Keep your eye on the ball. The learning is the goal, not the textbook.
This year, I’ve backed off a bit. I do most of the Shurley sentences for each lesson, and about a third of the writing assignments – there will always be time for my kids to do more writing the next year, because Shurley is nothing if not repetitive, and for good reason. Children learn best through repetition. They often cannot take in an entire concept at one sitting, but need multiple exposures to complicated ideas, like how to write a particular kind of essay. They also should not be subjected to tedious busy work as a way of drilling information that will be covered many times over in the future. I admit: it’s a fine line. But at the risk of losing my student to abject boredom or frustration, I err on the side of caution: everything in moderation. We cover the basics until I see my student “gets it,” confident that there will be review in the coming days. This way, my students, the loves of my life, are not burdened with my obsessive perfectionism, agonizing to complete tomes of structured learning. I prefer for us to concentrate on enjoying the process, instead.

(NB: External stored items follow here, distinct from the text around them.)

(** The record of a measurement, without the figures in floating point. *)
Definition throughput_record (pilot_items calibration_elapsed warmup_elapsed warmup_rounds handoff_elapsed handoff_items handoff_rounds producer_max
  enqueue_elapsed dequeue_elapsed enqueue_items dequeue_items ceiling_rounds : Z) (affinity_ok : bool) : BenchRecord :=
  mkRecord 0 queue_name None (Mode_name Throughput) batch_size (handoff_items / producers scenario) handoff_items handoff_items
          (ns handoff_elapsed) None None (Some (wrapping producer_max)) (Some (ns handoff_elapsed)) (Some (ns enqueue_elapsed))
          (Some (ns dequeue_elapsed)) Completed None None
          (Some (mkMetrics requested_items_per_producer pilot_items (wrapping calibration_elapsed) (wrapping warmup_elapsed) warmup_rounds
             handoff_items (ns handoff_elapsed) handoff_rounds enqueue_items (ns enqueue_elapsed) ceiling_rounds
             dequeue_items (ns dequeue_elapsed) ceiling_rounds affinity_ok seed 0 None bounded_capacity))
          MeasurementProtocol_default 0.

Definition adaptive_throughput : prog tpE (BenchRecord + text * Z) :=
  let batch := match batch_size with Some b => b | None => 1 end in
  per_producer ← (if producers scenario =? 0 then Panic else Ret (max_round_items policy / producers scenario));
  let max_per_producer := Z.max per_producer 1 in
  first ← lift (batch_aligned_round_items 1 batch max_per_producer);
  if bool_decide (first = None) then
    Ret (inr (lit "batch size " ++ show batch ++ lit " exceeds the per-producer round cap " ++ show max_per_producer, 0))
  else
    pilot_items ← normalize batch max_per_producer INITIAL_THROUGHPUT_PILOT_ITEMS_PER_PRODUCER;
    tp_and_then (calibrate batch max_per_producer pilot_items) (λ '(pilot_items, calibration_elapsed, affinity_ok),
    tp_and_then (warm_up pilot_items affinity_ok) (λ '(warmup_elapsed, warmup_rounds, affinity_ok),
    tp_and_then (measure_handoffs pilot_items affinity_ok) (λ '(handoff_elapsed, handoff_items, handoff_rounds, producer_max, affinity_ok),
    let ceiling := ceiling_items batch pilot_items in
    ceiling_total ← lift (total_items ceiling (producers scenario));
    if (ceiling =? 0) || (capacity_limit <? ceiling_total) then
      Ret (inr (lit "bounded capacity " ++ show (default 0 bounded_capacity) ++ lit " cannot hold one ceiling round plus " ++
                show (consumers scenario) ++ lit " consumer sentinels", 0))
    else
      tp_and_then (measure_ceilings ceiling ceiling_total affinity_ok)
        (λ '(enqueue_elapsed, dequeue_elapsed, enqueue_items, dequeue_items, ceiling_rounds, affinity_ok),
      if negb affinity_ok && negb allow_unpinned then
        Ret (inr (lit "one or more benchmark workers could not be pinned to the requested CPU", wrapping handoff_elapsed))
      else
        Ret (inl (throughput_record pilot_items calibration_elapsed warmup_elapsed warmup_rounds handoff_elapsed handoff_items handoff_rounds producer_max
          enqueue_elapsed dequeue_elapsed enqueue_items dequeue_items ceiling_rounds affinity_ok)))))).
(* ===== verification/BenchInst.v ===== *)
(** * Queues that keep the benchmarks' promise

    The fetch-and-add baseline, with the default batch methods, and the MPMC queue, whose
    batch methods are its own (impl BenchQueueOps for UBQ in src/src/bench_harness/mod.rs). *)

From S2P Require Import Prelude Prog Bench Layout Head Geometry Epochs MpmcBlock MpmcHeap MpmcOps MpmcChain UbqQueue UbqInv UbqIterSpec UbqPopSpec UbqPushSpec UbqDropSpec UbqSpec Jni JniQueueInst FaaQueue FaaSeq.

(** ** The mutex baseline queue (src/src/bench_harness/baselines/mutex_vecdeque.rs)

    A [VecDeque] behind a [Mutex].  A method locks, works on the deque and unlocks when
    its guard goes out of scope; a panic while the guard is held poisons the mutex, and
    every later method panics.  The batch methods hold the lock once for the whole batch. *)

(** The deque, whether a guard is held, and whether the mutex is poisoned. *)
Record xmem := mkXm { xm_inner : list Z; xm_locked : bool; xm_poisoned : bool }.

Inductive xE : Type → Type :=
| XAcquire : xE (option bool)
| XPushBack (v : Z) : xE unit
| XPopFront : xE (option Z)
| XLen : xE Z
| XDrain (n : Z) : xE (list Z)
| XRelease : xE unit
| XPoison : xE unit.

Definition guarded {X} (s : xmem) (r : reply xmem X) : reply xmem X := if xm_locked s then r else Fault.

(** Acquiring a held mutex fails, and is retried; an acquired mutex says whether it is
    poisoned.  The deque is only touched under the guard. *)
#[export] Instance x_handler : Handler xE xmem := λ X e s,
  match e in xE X return reply xmem X with
  | XAcquire =>
      if xm_locked s then Next None s else Next (Some (xm_poisoned s)) (mkXm (xm_inner s) true (xm_poisoned s))
  | XPushBack v => guarded s (Next tt (mkXm (xm_inner s ++ [v]) true (xm_poisoned s)))
  | XPopFront => guarded s (Next (head (xm_inner s)) (mkXm (tail (xm_inner s)) true (xm_poisoned s)))
  | XLen => guarded s (Next (Z.of_nat (length (xm_inner s))) s)
  | XDrain n =>
      guarded s (Next (take (Z.to_nat n) (xm_inner s)) (mkXm (drop (Z.to_nat n) (xm_inner s)) true (xm_poisoned s)))
  | XRelease => guarded s (Next tt (mkXm (xm_inner s) false (xm_poisoned s)))
  | XPoison => guarded s (Next tt (mkXm (xm_inner s) false true))
  end.

Definition MutexQueue_new : xmem := mkXm [] false false.

Section mutex_queue.
Context `{PR : Profile} (fuel : nat).

(** [let guard = self.inner.lock().expect("mutex poisoned"); ...] *)
Definition with_guard {A} (body : prog xE A) : prog xE A :=
  poisoned ← loop fuel (λ _ : unit, r ← act XAcquire; Ret (match r with Some b => inr b | None => inl tt end)) tt;
  if poisoned : bool then act XRelease;; Panic
  else r ← body; act XRelease;; Ret r.

(** [base + offset as u64] evaluated while the guard is held. *)
Definition guarded_add (a b : Z) : prog xE Z :=
  if a + b <=? usize_max then Ret (a + b)
  else if debug_assertions then act XPoison;; Panic else Ret (wrapping (a + b)).

Definition mutex_try_send_value (value : Z) : prog xE bool := with_guard (act (XPushBack value));; Ret true.

Definition mutex_try_recv_value : prog xE (option Z) := with_guard (act XPopFront).

Definition mutex_send_batch (base lo hi : Z) : prog xE unit :=
  with_guard (for_range (Z.to_nat (hi - lo)) lo (λ offset, v ← guarded_add base offset; act (XPushBack v))).

Definition mutex_try_recv_batch (request_size : Z) : prog xE Z :=
  with_guard (
    len ← act XLen;
    let available := Z.min len request_size in
    drained ← act (XDrain available);
    Ret (Z.of_nat (length drained))).

Definition mutex_visit_recv_batch (size : Z) : prog xE (list Z * Z) :=
  with_guard (
    len ← act XLen;
    let available := Z.min len size in
    visited ← act (XDrain available);
    Ret (visited, available)).

#[local] Instance mutex_ops : BenchQueueOps xE := {|
  try_send_value := mutex_try_send_value;
  try_recv_value := mutex_try_recv_value;
  bench_send_batch := mutex_send_batch;
  bench_try_recv_batch := mutex_try_recv_batch;
  bench_visit_recv_batch := mutex_visit_recv_batch;
  bounded_capacity := None
|}.

(** ** Runs *)

(** A queue at rest. *)
Definition mutex_at (q : list Z) : xmem := mkXm q false false.
Definition mutex_held (q : list Z) : xmem := mkXm q true false.

Lemma wp_with_guard {A} (body : prog xE A) q (Q : A → xmem → Prop) : fuel ≠ O →
  wp body (mutex_held q) (λ r s, ∃ q', s = mutex_held q' ∧ Q r (mutex_at q')) →
  wp (with_guard body) (mutex_at q) Q.
Proof.
  intros Hf Hb. unfold with_guard. destruct fuel as [|m]; [done|]. apply wp_bind, wp_loop_unfold, wp_bind.
  eapply wp_act; [done|]. apply wp_ret, wp_bind. eapply wp_mono; [exact Hb|].
  intros r s (q' & -> & HQ). eapply wp_act_bind; [done|]. by apply wp_ret.
Qed.

(** The deque is extended by the whole range. *)
Lemma wp_extend q base lo m : 0 ≤ base → 0 ≤ lo → base + lo + Z.of_nat m ≤ usize_max →
  wp (for_range m lo (λ offset, v ← guarded_add base offset; act (XPushBack v))) (mutex_held q)
    (λ _ s, s = mutex_held (q ++ seqZ (base + lo) (Z.of_nat m))).
Proof.
  intros Hb Hl Hmax.
  eapply wp_mono; [apply (for_range_sends (λ _ s q, s = mutex_held q) O m lo (Z.add base)); [|reflexivity]|].
  - intros n s q' i Hi ->. unfold guarded_add. rewrite (proj2 (Z.leb_le (base + i) _)) by lia.
    change (Ret ?a ≫= ?f) with (f a). by eapply wp_act.
  - intros ? s ->. by rewrite fmap_add_seqZ.
Qed.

As for my insecurity, which goes hand-in-hand with my perfectionism, I’ve learned to deal with it. Sometimes it’s quite challenging, but I’ve found a great balance between hard-core, staunch, fulfill every single demand of an over-written schoolbook and the broad strokes that our public schools paint with every year. As long as my kids excel, enjoy the process, and can show my husband how to diagram a sentence with an object compliment adjective, well, I guess that’s actually good enough for me.